Task to complete: Would you count how many lines of the entries below include the word "outbound"? Give nothing but the number.
Start of Records supplied
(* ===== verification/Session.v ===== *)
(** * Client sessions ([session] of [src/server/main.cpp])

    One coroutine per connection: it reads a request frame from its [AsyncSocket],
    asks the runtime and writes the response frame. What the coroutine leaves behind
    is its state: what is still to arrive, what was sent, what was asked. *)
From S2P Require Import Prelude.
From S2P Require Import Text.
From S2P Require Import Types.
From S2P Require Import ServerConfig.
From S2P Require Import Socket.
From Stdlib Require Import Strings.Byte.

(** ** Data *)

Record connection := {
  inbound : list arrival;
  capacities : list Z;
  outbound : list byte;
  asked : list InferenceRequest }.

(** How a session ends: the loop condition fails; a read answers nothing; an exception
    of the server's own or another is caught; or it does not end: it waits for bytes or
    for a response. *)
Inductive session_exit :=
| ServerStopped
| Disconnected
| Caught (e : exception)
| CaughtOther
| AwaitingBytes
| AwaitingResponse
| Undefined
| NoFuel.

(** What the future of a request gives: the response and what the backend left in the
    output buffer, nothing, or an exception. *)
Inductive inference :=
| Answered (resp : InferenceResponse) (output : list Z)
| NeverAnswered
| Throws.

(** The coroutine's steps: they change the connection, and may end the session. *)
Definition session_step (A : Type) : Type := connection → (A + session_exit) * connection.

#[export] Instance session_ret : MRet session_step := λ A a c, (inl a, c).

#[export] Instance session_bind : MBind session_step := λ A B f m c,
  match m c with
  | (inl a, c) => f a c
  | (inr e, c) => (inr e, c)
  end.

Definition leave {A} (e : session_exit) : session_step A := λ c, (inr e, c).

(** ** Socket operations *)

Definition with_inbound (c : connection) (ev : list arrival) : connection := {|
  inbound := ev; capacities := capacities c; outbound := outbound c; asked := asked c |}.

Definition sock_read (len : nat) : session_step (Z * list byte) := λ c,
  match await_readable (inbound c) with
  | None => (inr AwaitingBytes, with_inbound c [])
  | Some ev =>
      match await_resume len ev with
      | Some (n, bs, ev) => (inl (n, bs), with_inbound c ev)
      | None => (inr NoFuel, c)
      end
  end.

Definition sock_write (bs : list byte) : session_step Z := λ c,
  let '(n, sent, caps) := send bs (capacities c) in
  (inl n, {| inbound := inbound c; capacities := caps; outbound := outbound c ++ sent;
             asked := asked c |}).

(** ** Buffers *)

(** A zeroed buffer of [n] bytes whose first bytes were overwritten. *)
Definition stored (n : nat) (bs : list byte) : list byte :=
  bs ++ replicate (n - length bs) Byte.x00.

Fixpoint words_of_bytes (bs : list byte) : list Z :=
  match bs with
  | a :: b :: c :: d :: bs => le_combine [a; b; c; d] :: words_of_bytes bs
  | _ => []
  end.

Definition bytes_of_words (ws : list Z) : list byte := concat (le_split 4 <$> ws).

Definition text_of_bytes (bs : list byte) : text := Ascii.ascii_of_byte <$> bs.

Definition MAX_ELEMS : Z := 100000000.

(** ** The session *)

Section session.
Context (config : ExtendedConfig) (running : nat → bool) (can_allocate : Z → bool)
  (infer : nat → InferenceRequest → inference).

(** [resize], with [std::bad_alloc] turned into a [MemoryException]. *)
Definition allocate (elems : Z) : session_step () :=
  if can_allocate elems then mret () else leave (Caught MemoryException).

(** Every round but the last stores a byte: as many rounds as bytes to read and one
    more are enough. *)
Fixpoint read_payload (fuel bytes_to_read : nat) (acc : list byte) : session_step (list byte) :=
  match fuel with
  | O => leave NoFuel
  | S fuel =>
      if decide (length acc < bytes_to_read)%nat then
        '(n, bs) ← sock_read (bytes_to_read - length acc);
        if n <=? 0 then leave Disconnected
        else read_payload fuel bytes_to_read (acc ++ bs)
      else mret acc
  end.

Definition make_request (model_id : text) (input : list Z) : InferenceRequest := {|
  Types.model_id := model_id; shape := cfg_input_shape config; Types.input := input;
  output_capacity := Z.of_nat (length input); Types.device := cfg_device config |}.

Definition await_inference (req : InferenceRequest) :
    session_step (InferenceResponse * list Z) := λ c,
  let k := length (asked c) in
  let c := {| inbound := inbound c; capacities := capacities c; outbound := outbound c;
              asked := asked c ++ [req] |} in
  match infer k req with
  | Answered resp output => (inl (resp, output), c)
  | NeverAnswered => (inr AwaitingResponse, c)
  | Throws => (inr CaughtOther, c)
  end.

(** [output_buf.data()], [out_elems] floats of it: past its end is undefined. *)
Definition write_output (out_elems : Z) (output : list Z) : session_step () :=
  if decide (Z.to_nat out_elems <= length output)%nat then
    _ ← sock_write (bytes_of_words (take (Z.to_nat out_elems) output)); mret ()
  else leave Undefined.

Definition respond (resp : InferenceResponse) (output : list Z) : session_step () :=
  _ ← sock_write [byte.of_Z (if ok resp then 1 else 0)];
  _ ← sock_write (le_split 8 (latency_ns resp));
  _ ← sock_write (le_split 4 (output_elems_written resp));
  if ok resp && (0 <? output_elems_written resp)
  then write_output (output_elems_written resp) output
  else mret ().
End of Records supplied
Solution to this exercise: 4